March's medicine had not set well on the big man's stomach. Not only had Beast's tee shot ended up under an oak tree on number four, but the ball had dropped down so that the trunk of the tree stood between the ball and the spot where Beast should have been standing to make a swing. He could take a left-handed stance and rotate one of his long irons so that the toe of the club pointed straight down at the ground, swing like a southpaw and probably hit it a hundred yards. But hell, March was putting for eagle. Beast had to do more than hack it back into play. He had to pull something out of his hat.

He snatched his one and only fairway wood from out of my hand and began to experiment with various stances: both feet ahead of the tree, both behind it, standing on one foot or the other, and finally bear-hugging the trunk with both arms as if he were humping it. But it was just no use; he couldn't see the ball for the tree.
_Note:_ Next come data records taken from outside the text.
(** * did-you-code: the hours ledger and calendar grid of [src/App.tsx]

    A shallow embedding of the application logic of the single React
    component [App], and the properties of its hours ledger.

    Conventions of the embedding.

    - A JavaScript [number] that holds a finite value is a rational [Q],
      compared with [==].  [NaN] and [undefined] are carried by [option]
      at the places where the source can meet them ([parseFloat], an
      omitted argument); the infinities are left out.  Doubling, halving,
      [Math.round], comparison, [max] and [min] are exact in binary64 as
      they are here.  A sum or a difference is exact here, and the
      engine rounds it to binary64: the two agree when the exact result is
      a binary64 number, as it is on the multiples of one half that the
      ledger stores; a property that rests on a sum or a difference is
      stated where the result is exact.  [Binary64] holds the arithmetic
      of the engine itself, for the inputs on which the rounding shows.
    - A [Date] is its time value: milliseconds since the epoch, in [Z];
      [option] carries the invalid date.  The calendar functions follow
      ECMA-262 (Day, DayFromYear, YearFromTime, MonthFromTime, DateFromTime,
      WeekDay, MakeDay, Date.UTC).  The range limit of time values is not
      modelled.
    - [new Date(s)] is [parse] on the two forms the page itself writes,
      YYYY-MM-DD and YYYY-MM-DDTHH:mm:ss.sssZ naming a day that exists;
      there every engine agrees.  On other texts ECMA-262 accepts some
      forms more and leaves the rest to the engine; [parse] answers them
      with the invalid date, and a property whose truth depends on how a
      key is read assumes the key canonical.
    - The local accessors take the offset [tz] of local time from UTC, in
      milliseconds, that is in force at the time read (ECMA-262 LocalTZA);
      the UTC accessors take none.  The displayed month and the calendar
      grid are read with one offset.  [setHours] and [setDate], which the
      date picker moves a date with, take a [Zone]: the offset as a
      function of the time, as daylight saving makes it.
    - Calendar keys are strings, as in the source, compared with [===] as
      [String.eqb] and with [<=] as the lexicographic [String.leb].
    - [setEntries] and [setError] are the two state cells a handler
      writes; a handler is a function from the entries (and the clock)
      to an [Outcome] holding the next entries and the error message.
      Alerts, the text field and whether the date picker is open are
      left out.  No modelled operation throws inside a [try], so the
      [catch] branches are absent.

    Layout: the models [JSDate], [JSON], [App] and [Binary64], the
    vocabulary of the properties in [Spec], then the lemmas, section by
    section. *)

From Stdlib Require Import ZArith QArith Qround Qminmax List String Ascii Bool
  Lia Lqa Permutation Sorted SpecFloat.
Import ListNotations.

Local Open Scope Z_scope.

(** ** ECMA-262 time values *)

Module JSDate.

Definition msPerDay : Z := 86400000.
Definition msPerHour : Z := 3600000.
Definition msPerMinute : Z := 60000.
Definition msPerSecond : Z := 1000.

Definition Day (t : Z) : Z := t / msPerDay.
Definition TimeWithinDay (t : Z) : Z := t mod msPerDay.

Definition DaysInYear (y : Z) : Z :=
  if negb (y mod 4 =? 0) then 365
  else if negb (y mod 100 =? 0) then 366
  else if negb (y mod 400 =? 0) then 365
  else 366.

Definition DayFromYear (y : Z) : Z :=
  365 * (y - 1970) + (y - 1969) / 4 - (y - 1901) / 100 + (y - 1601) / 400.

(** YearFromTime: the largest [y] with [DayFromYear y <= d], found from a
    linear estimate that is off by at most one year. *)
Definition YearFromDay (d : Z) : Z :=
  let y := 1970 + (d * 400) / 146097 in
  if d <? DayFromYear y then y - 1
  else if DayFromYear (y + 1) <=? d then y + 1
  else y.

Definition InLeapYear (y : Z) : Z := if DaysInYear y =? 366 then 1 else 0.

Definition DayWithinYear (d : Z) : Z := d - DayFromYear (YearFromDay d).

(** Day number, within its year, of the first day of month [mn] (0..11). *)
Definition monthStart (mn leap : Z) : Z :=
  if mn =? 0 then 0 else if mn =? 1 then 31
  else if mn =? 2 then 59 + leap else if mn =? 3 then 90 + leap
  else if mn =? 4 then 120 + leap else if mn =? 5 then 151 + leap
  else if mn =? 6 then 181 + leap else if mn =? 7 then 212 + leap
  else if mn =? 8 then 243 + leap else if mn =? 9 then 273 + leap
  else if mn =? 10 then 304 + leap else 334 + leap.

Definition MonthFromDay (d : Z) : Z :=
  let w := DayWithinYear d in
  let l := InLeapYear (YearFromDay d) in
  if w <? 31 then 0 else if w <? 59 + l then 1
  else if w <? 90 + l then 2 else if w <? 120 + l then 3
  else if w <? 151 + l then 4 else if w <? 181 + l then 5
  else if w <? 212 + l then 6 else if w <? 243 + l then 7
  else if w <? 273 + l then 8 else if w <? 304 + l then 9
  else if w <? 334 + l then 10 else 11.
The best option, at least the one he chose, was to stand with the tree between himself and the green, his body aiming to hit the ball way left, and the face of the three-wood opened to hopefully slice the ball back in the proper direction. He also had to start the ball low to avoid hitting the overhanging oak limbs,
and
he had to stop his follow-through dead or he was likely to carry the club and possibly his hands into the trunk of the tree.

It was cool there in the deep shade, a pleasant spot to watch him consider each of these options as his attention turned step by step from being duped by March to the business at hand.

Taking the club back faster than usual, he tomahawked the ball, carving hard and furious at its upper right corner. Launching out from under the tree like an artillery fusillade, the shot exploded as the clubshaft slammed into the hardwood trunk and snapped cleanly into two pieces.

“Son of a bitch!” Beast screamed as he threw down the short end of the stick. “Son of a bitch never sliced!”

I couldn't believe it. He wasn't cursing about the broken club or the pain that must have vibrated through his hands to his brain. He was pissed off because the ball had failed to do exactly what he wanted, furious because he'd hit it straight when he wanted it to slice.

“Son of a bitch! I should have hit it left-handed!” he said as he stomped off.

The ball's straight flight path had taken it into the woods left of the green—out of bounds. Beast declined to take the penalty stroke and drop another ball beneath the tree, so he was out of the hole—and so was I.

I picked up the two pieces of the three-wood, marveled at the sharp edges of the broken steel, and put them both in the bag.

“Them new shafts break a mite cleaner than the old hickory clubs.”

I jerked my head up and saw Roscoe sitting in his cart nearby.

“I used to break a club or two myself, but I got tired of picking them hickory splinters out of my hands so I had to give it up. But like the man said, ‘It's better to break one's clubs than to lose one's temper.'”

I had to laugh at that one.

“Now you're laggin' behind, Spud, so quit lollygaggin' around and climb your butt in here.”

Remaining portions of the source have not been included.